The union said staff at five hospitals in the group are refusing to report to, or co-operate with, the manager from this week.
Impact said the work-to-rule meant staff “will refuse to acknowledge instructions from the manager, provide data to him, co-operate with changes directed by his office, or agree to relocate, redeploy or change assignments if instructed”.
The union said the industrial action will not affect service delivery, but it warned that that it could escalate if staff were penalised for refusing to work with the manager.
The Irish Times reported in May that the Limerick group of hospitals had had paid a senior manager, employed under a contract arrangement, €258,000 over a 13-month period since last year.
Last month the chairman of the Dáil Public Accounts Committee John McGuinness raised concerns that a company known as Starline Management Consulting Ltd was paid €258,000 to fill the position of chief operations officer/deputy chief executive officer at the hospital group.
Impact said today the industrial action was supported in a ballot by 90 per cent of the union’s members in Ennis general hospital, Limerick regional hospital, Limerick maternity hospital, Croom orthopaedic hospital and Nenagh general hospital.
Impact assistant general secretary Andy Pike said the action was designed to highlight the opposition of hospital staff to the excessive and unwarranted salary payments being made through a management consultancy.
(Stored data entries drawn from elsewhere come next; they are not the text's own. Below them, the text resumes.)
(** * publish-to-git: a shallow embedding of the Git orchestration core

    The development follows the TypeScript sources:
    - [validator.ts]   (class [Validator]),
    - [gitBranch.ts]   (class [GitBranch]),
    - [publishtogit.ts] (the publish workflow, function [main]).

    JavaScript strings are sequences of UTF-16 code units; promises are
    described by what they settle to; the asynchronous workflow is a
    computation in a small monad that records, in order, which external
    operations were started, which ones settled and what was printed. *)

From Stdlib Require Import String Ascii List NArith ZArith Bool Arith Lia.
From Stdlib Require Import DecimalString DecimalN Permutation.
Import ListNotations.

Set Implicit Arguments.

(* ================================================================== *)
(** * JavaScript values used by the program *)
(* ================================================================== *)

Module JS.

(** A string is a list of UTF-16 code units. *)
Definition jsstring := list N.

(** A string literal of the source. *)
Definition js (s : string) : jsstring :=
  map N_of_ascii (list_ascii_of_string s).

Fixpoint str_eqb (a b : jsstring) : bool :=
  match a, b with
  | [], [] => true
  | x :: a', y :: b' => N.eqb x y && str_eqb a' b'
  | _, _ => false
  end.

(** ECMAScript [LineTerminator]: LF, CR, LS, PS. *)
Definition isLineTerminator (c : N) : bool :=
  (c =? 10)%N || (c =? 13)%N || (c =? 8232)%N || (c =? 8233)%N.

(** ECMAScript [WhiteSpace]: TAB, VT, FF, SP, NBSP, ZWNBSP and the
    code points of category Zs. *)
Definition isWhiteSpace (c : N) : bool :=
  (c =? 9)%N || (c =? 11)%N || (c =? 12)%N || (c =? 32)%N ||
  (c =? 160)%N || (c =? 65279)%N || (c =? 5760)%N ||
  ((8192 <=? c)%N && (c <=? 8202)%N) ||
  (c =? 8239)%N || (c =? 8287)%N || (c =? 12288)%N.

(** What [String.prototype.trim] strips and what [\s] matches. *)
Definition isTrimmable (c : N) : bool :=
  isWhiteSpace c || isLineTerminator c.

(** [\w] without the [i] and [u] flags: [A-Za-z0-9_]. *)
Definition isWordChar (c : N) : bool :=
  ((97 <=? c)%N && (c <=? 122)%N) ||
  ((65 <=? c)%N && (c <=? 90)%N) ||
  ((48 <=? c)%N && (c <=? 57)%N) ||
  (c =? 95)%N.

Fixpoint trimStart (s : jsstring) : jsstring :=
  match s with
  | [] => []
  | c :: s' => if isTrimmable c then trimStart s' else s
  end.

Definition trimEnd (s : jsstring) : jsstring :=
  rev (trimStart (rev s)).

(** [String.prototype.trim]. *)
Definition trim (s : jsstring) : jsstring :=
  trimEnd (trimStart s).

(** [s.split(sep)] for a separator of one code unit; the result is
    never empty: [[""]] for the empty string. *)
Fixpoint split (sep : N) (s : jsstring) : list jsstring :=
  match s with
  | [] => [[]]
  | c :: s' =>
      if (c =? sep)%N then [] :: split sep s'
      else match split sep s' with
           | [] => [[c]]
           | l :: ls => (c :: l) :: ls
           end
  end.

(** [Array.prototype.join]. *)
Fixpoint join (sep : jsstring) (l : list jsstring) : jsstring :=
  match l with
  | [] => []
  | [x] => x
  | x :: ((_ :: _) as l') => x ++ sep ++ join sep l'
  end.

(** [ToString] of a non-negative integer Number: its decimal digits. *)
Definition Number_toString (n : N) : jsstring :=
  js (NilZero.string_of_uint (N.to_uint n)).

(** Is [needle] a substring of [hay] ([String.prototype.includes])? *)
Fixpoint startsWith (needle hay : jsstring) : bool :=
  match needle, hay with
  | [], _ => true
  | x :: n', y :: h' => N.eqb x y && startsWith n' h'
  | _ :: _, [] => false
  end.

Fixpoint includes (hay needle : jsstring) : bool :=
  startsWith needle hay ||
  match hay with
  | [] => false
  | _ :: h' => includes h' needle
  end.

(** The values that an option of the command line can hold when no
    type is declared for it: yargs makes a number of an argument that
    looks like one and a boolean of an option given without a value.
    A Number is known by its [ToString] text, which tells two numbers
    apart except for the sign of zero, that the comparisons below
    ignore as well. *)
Inductive Value : Type :=
| VString (s : jsstring)
| VNumber (text : jsstring)
| VBoolean (b : bool).

(** [ToBoolean]: the empty string, zero, [NaN] and [false] are falsy. *)
Definition truthy (v : Value) : bool :=
  match v with
  | VString [] => false
  | VString (_ :: _) => true
  | VNumber text => negb (str_eqb text (js "0") || str_eqb text (js "NaN"))
  | VBoolean b => b
  end.

(** [ToString], as in a template literal and in [Array.prototype.join]. *)
Definition ToString (v : Value) : jsstring :=
  match v with
  | VString s => s
  | VNumber text => text
  | VBoolean true => js "true"
  | VBoolean false => js "false"
  end.
(** The outcome of [handleClientData] on a frame that is not empty. *)
Lemma handleClientData_cases now (c : C) (t : T) (w : writer) (data : bytes) :
  (len data =? 0) = false ->
  let enc := Transport_Encoding t in
  let cmds := pending (GetCommandDecoder enc data) in
  let r := handleClientData now (world c t w) data in
  exists new,
    written new = [] /\
    (exists rest, cmds = handled new ++ rest) /\
    ((fst r = false /\ w_events (snd r) = new /\ w_writer (snd r) = w /\
      fst (handleLoop now cmds (final (GetCommandDecoder enc data))
             (world c t w) (GetReplyEncoder enc)) = None /\
      forall err, In (EvDecode (inr (Malformed err))) new ->
        closes new = [Some DisconnectBadRequest] /\
        In (EvTransportClose (Some DisconnectBadRequest)) new /\
        w_transport (snd r) = fst (Transport_Close now t (Some DisconnectBadRequest)))
     \/
     (exists tail,
        w_events (snd r) = new ++ EvWrite (frame_of enc (exchange c cmds)) :: tail /\
        written tail = [] /\ handled tail = [] /\
        handled new = cmds /\
        (forall err, ~ In (EvDecode (inr (Malformed err))) (new ++ tail)) /\
        w_writer (snd r) = fst (writer_write w (frame_of enc (exchange c cmds))) /\
        Forall (fun x => forall rep, snd x = Some rep ->
                  exists b, marshalReply enc rep = Ok b)
               (exchange c cmds))).
Proof.
  intros Hlen enc cmds r. subst r. unfold handleClientData. rewrite Hlen.
  cbn [world w_transport w_writer].
  destruct (handleLoop_spec now (final (GetCommandDecoder enc data)) cmds
              (world c t w) (GetReplyEncoder enc))
    as (new & Hev & Hw & Hwr & Hpre & Hbad & Hgood).
  fold enc. fold cmds. exists new.
  destruct (handleLoop now cmds _ (world c t w) (GetReplyEncoder enc))
    as [[encoder|] W'] eqn:EL; cbn [fst snd] in *.
  - destruct (Hgood encoder eq_refl) as (Hh & Hc & Ht & He & Hb & Hf).
    cbn in Hb, Hf, Hev, Hw. split_and!; auto. right.
    assert (Hfin : Finish encoder = frame_of enc (exchange c cmds)) by exact Hb.
    assert (Hno : forall tail, (forall err, ~ In (EvDecode (inr (Malformed err))) tail) ->
               forall err, ~ In (EvDecode (inr (Malformed err))) (new ++ tail)).
    { intros tail Ht' err Hin. apply in_app_or in Hin as [Hin|Hin].
      - now destruct (Hbad err Hin).
      - exact (Ht' err Hin). }
    rewrite Hfin, Hw.
    destruct (writer_write w (frame_of enc (exchange c cmds))) as [w' [d|]];
      eexists; (split; [cbn; rewrite Hev, <- ?app_assoc; reflexivity|]);
      split_and!; auto; apply Hno; intros err Hin; cbn in Hin;
      repeat (destruct Hin as [Hin|Hin]; [discriminate Hin|]); exact Hin.
  - split_and!; auto. left. split_and!; auto.
    intros err Hin. destruct (Hbad err Hin) as (_ & Hc & Hi & Ht). auto.
Qed.

Lemma encoded_app (a b : list Event) : encoded (a ++ b) = encoded a ++ encoded b.
Proof. apply omap_app. Qed.

(** A run of the loop, from any state: what it hands to the client and to
    the encoder, and that it is left by [break] exactly when the decoder
    ends with [io.EOF] and no command stops it. *)
Lemma handleLoop_run now final cmds : forall (W : World) encoder,
  let enc := e_enc encoder in
  let r := handleLoop now cmds final W encoder in
  exists new,
    w_events (snd r) = w_events W ++ new /\
    w_writer (snd r) = w_writer W /\
    written new = [] /\
    (exists rest, cmds = handled new ++ rest) /\
    (exists rest, replies (exchange (w_client W) cmds) = encoded new ++ rest) /\
    match fst r with
    | Some encoder' =>
        final = EOF /\ smooth enc (w_client W) cmds = true /\
        handled new = cmds /\
        encoded new = replies (exchange (w_client W) cmds) /\
        w_transport (snd r) = w_transport W /\
        w_client (snd r) = client_after (w_client W) cmds /\
        buffer encoder' = buffer encoder ++ frame_of enc (exchange (w_client W) cmds)
    | None =>
        match final with
        | EOF => smooth enc (w_client W) cmds
        | Malformed _ => false
        end = false
    end.
Proof.
  induction cmds as [|cmd rest IH]; intros W encoder; cbn [handleLoop].
  - destruct final as [|err].
    + exists [EvDecode (inr EOF)]. events. split_and!; auto; try (now exists []).
      cbn. now rewrite app_nil_r.
    + eexists. events. split_and!; [reflexivity|..]; auto; now exists [].
  - cbv zeta. cbn [smooth exchange client_after].
    destruct (Z.eqb_spec (proto.ID cmd) 0) as [Hzero|Hid].
    + unfold client_Close. events.
      destruct (Client_Close now (w_client W) (w_transport W) _) as [c t].
      eexists. events. split_and!; [reflexivity|..]; auto.
      * now exists (cmd :: rest).
      * cbn. eauto.
      * now destruct final.
    + events.
      destruct (Client_Handle (w_client W) cmd) as [[c rep] disconnect] eqn:EH.
      cbn [fst negb andb].
      destruct disconnect as [d|].
      * eexists. events. split_and!; [reflexivity|..]; auto.
        -- now exists rest.
        -- cbn. eauto.
        -- destruct final; [|reflexivity]. now destruct rep.
      * destruct rep as [rep|].
        -- unfold Encode.
           destruct (marshalReply (e_enc encoder) rep) as [b|err] eqn:EM.
           ++ match goal with
              | |- context [handleLoop now rest final ?W1 ?e1] =>
                  destruct (IH W1 e1)
                    as (new & Hev & Hw & Hwr & [rest1 Hh] & [rest2 He] & Hres)
              end.
              cbn [w_events w_writer w_transport w_client emit e_enc buffer]
                in Hev, Hw, Hh, He, Hres.
              rewrite <- ?app_assoc in Hev. cbn [app] in Hev.
              exists ([EvDecode (inl cmd); EvHandle cmd; EvEncode rep] ++ new).
              rewrite handled_app, encoded_app, written_app, Hwr.
              split_and!; auto.
              ** exists rest1. cbn. now rewrite <- Hh.
              ** exists rest2. unfold replies in *. cbn. now rewrite He.
              ** destruct (fst (handleLoop now rest final _ _)) as [encoder'|];
                   [|exact Hres].
                 destruct Hres as (Hf & Hs & Hh' & He' & Ht & Hc & Hb).
                 rewrite Hh', He', Hb, <- app_assoc. unfold replies, frame_of.
                 cbn [omap map concat snd]. unfold chunk at 2. cbn [snd].
                 rewrite EM. now split_and!.
           ++ eexists. events. split_and!; [reflexivity|..]; auto.
              ** now exists rest.
              ** unfold replies. cbn. eauto.
              ** now destruct final.
        -- match goal with
           | |- context [handleLoop now rest final ?W1 ?e1] =>
               destruct (IH W1 e1)
                 as (new & Hev & Hw & Hwr & [rest1 Hh] & [rest2 He] & Hres)
           end.
           cbn [w_events w_writer w_transport w_client emit e_enc buffer]
             in Hev, Hw, Hh, He, Hres.
           rewrite <- ?app_assoc in Hev. cbn [app] in Hev.
           exists ([EvDecode (inl cmd); EvHandle cmd] ++ new).
           rewrite handled_app, encoded_app, written_app, Hwr.
           split_and!; auto.
           ** exists rest1. cbn. now rewrite <- Hh.
           ** exists rest2. unfold replies in *. cbn. exact He.
           ** destruct (fst (handleLoop now rest final _ _)) as [encoder'|];
                [|exact Hres].
              destruct Hres as (Hf & Hs & Hh' & He' & Ht & Hc & Hb).
              rewrite Hh', He', Hb. unfold replies, frame_of.
              cbn [omap map concat snd]. unfold chunk at 2. cbn [snd app].
              now split_and!.
Qed.



(** The outcome of [handleClientData], from any state: what it hands to the
    client, to the encoder and to the writer, by whether the frame passes. *)
Lemma handleClientData_outcome now (W : World) (data : bytes) :
  let enc := Transport_Encoding (w_transport W) in
  let cmds := pending (GetCommandDecoder enc data) in
  let frame := frame_of enc (exchange (w_client W) cmds) in
  let r := handleClientData now W data in
  exists new,
    w_events (snd r) = w_events W ++ new /\
    (exists rest, cmds = handled new ++ rest) /\
    (exists rest, replies (exchange (w_client W) cmds) = encoded new ++ rest) /\
    if passes enc (w_client W) data
    then
      (exists before after,
          new = before ++ EvWrite frame :: after /\
          handled before = cmds /\
          encoded before = replies (exchange (w_client W) cmds) /\
          written before = [] /\
          handled after = [] /\ encoded after = [] /\ written after = []) /\
      w_writer (snd r) = fst (writer_write (w_writer W) frame) /\
      fst r = match snd (writer_write (w_writer W) frame) with
              | Some _ => false
              | None => true
              end /\
      (fst r = true ->
       w_transport (snd r) = w_transport W /\
       w_client (snd r) = client_after (w_client W) cmds)
    else written new = [] /\ w_writer (snd r) = w_writer W /\ fst r = false.
Proof.
  intros enc cmds frame r. subst r. unfold handleClientData, passes.
  destruct (len data =? 0).
  - cbn [negb andb fst snd w_events w_writer emit transport_Close].
    eexists. rewrite <- app_assoc. split; [reflexivity|].
    split_and!; auto; cbn; [now exists cmds|eauto].
  - cbn [negb andb]. fold enc. fold cmds.
    destruct (handleLoop_run now (final (GetCommandDecoder enc data)) cmds W
                (GetReplyEncoder enc))
      as (new & Hev & Hw & Hwr & Hh & He & Hres).
    cbn [GetReplyEncoder e_enc buffer app] in Hres.
    change {| e_enc := enc; buffer := [] |} with (GetReplyEncoder enc) in Hres.
    destruct (handleLoop now cmds _ W (GetReplyEncoder enc)) as [[encoder|] W'];
      cbn [fst snd] in *.
    + destruct Hres as (-> & -> & Hh' & He' & Ht & Hc & Hb).
      unfold Finish. rewrite Hb. fold frame. rewrite Hw.
      destruct (writer_write (w_writer W) frame) as [w' [d|]];
        cbn [fst snd w_events w_writer w_client w_transport emit put_codecs
               transport_Close];
        eexists; (split; [rewrite Hev, <- !app_assoc; reflexivity|]).
      all: rewrite !handled_app, !encoded_app.
      all: cbn [handled encoded omap app].
      all: rewrite Hh', He', !app_nil_r.
      all: (split; [exists []; now rewrite app_nil_r|]).
      all: (split; [exists []; now rewrite app_nil_r|]).
      all: split_and!; try reflexivity; try discriminate; try (intros _; now split).
      all: eexists new, _; (split; [reflexivity|]); now split_and!.
    + exists new. rewrite Hres. now split_and!.
Qed.


(** C3, as the code has it.  When a call of the decoder fails with an
    error other than end of input, [handleClientData] closes the transport
    with [proto.DisconnectBadRequest], which is the only close it does,
    and returns [false]; it writes nothing, so no reply reaches the
    client, and the writer is as it was. *)
Theorem handleClientData_malformed_frame
    now (c : C) (t : T) (w : writer) (data : bytes) (err : error) :
  let r := handleClientData now (world c t w) data in
  In (EvDecode (inr (Malformed err))) (w_events (snd r)) ->
  fst r = false /\
  written (w_events (snd r)) = [] /\
  w_writer (snd r) = w /\
  closes (w_events (snd r)) = [Some DisconnectBadRequest] /\
  In (EvTransportClose (Some DisconnectBadRequest)) (w_events (snd r)) /\
  w_transport (snd r) = fst (Transport_Close now t (Some DisconnectBadRequest)).
Proof.
  intros r Hin.
  destruct (len data =? 0) eqn:Hlen.
  { subst r. unfold handleClientData in Hin. rewrite Hlen in Hin. cbn in Hin.
    destruct Hin as [H|[H|[]]]; discriminate H. }
  destruct (handleClientData_cases now c t w data Hlen)
    as (new & Hwr & Hpre & [(Hf & Hev & Hw & _ & Hbad)|(tail & Hev & _ & _ & _ & Hno & _)]);
    fold r in Hev; try fold r in Hf, Hw, Hbad.
  - rewrite Hev in *. destruct (Hbad err Hin) as (Hc & Hi & Ht).
    split_and!; assumption.
  - exfalso. rewrite Hev in Hin. apply (Hno err).
    apply in_app_or in Hin as [Hin|[Hin|Hin]].
    + apply in_or_app. now left.
    + discriminate Hin.
    + apply in_or_app. now right.
Qed.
"The HSE director general has said the mid-west hospital group needs additional administration staff to provide vital services to patients. The money spent employing just one management consultant would cover the costs of at least five clerical staff to help the hospitals cope with increasing demands.
In these circumstances, staff very much resent reporting to a senior manager who is being paid at least twice the correct rate for the job,” he said.
Mr Pike said the union would be writing again to the Public Accounts Committee.
“While the hospitals group is expected to take steps to fill the chief operations manager post, it still appears that they are intent on retaining this consultant on a salary way above the proper rate for the job. Our action will continue until we get confirmation that the Starline contract is finished,” he said.
HSE director general Tony O’Brien told the Public Accounts Committee last month the post in Limerick had been publicly advertised on two occasions but could not be filled.
Mr O’Brien said the Limerick group of hospitals was important and was at a critical stage of its development with a number of challenges to overcome.
“The group chief executive officer, the interim board and I identified the necessity to strengthen the management team there. We have, for example, by open competition put in a financial officer there that it did not have before, as well as other posts.
“This particular post simply proved impossible to fill for a variety of reasons, as sometimes occurs.
“Consequently, on an interim basis, pending the rerunning of the competition, we used an agency-based approach. In other words, we brought in someone from an agency to fill the role,” he said.
“It is not by any means the most desirable way but the options available were to leave vacant a critical post in a highly challenged group of hospitals at a time of enormous improvements needing to be made. In consequence, it was agreed to fill the post on that basis, and so it is not an employee, it is a contractor.”
The Department of Public Expenditure and Reform told the Irish Times last week that people appointed on consultancy contracts to carry out work for public bodies were not covered by the Government's official pay ceiling of about €185,000 - the salary of the Taoiseach.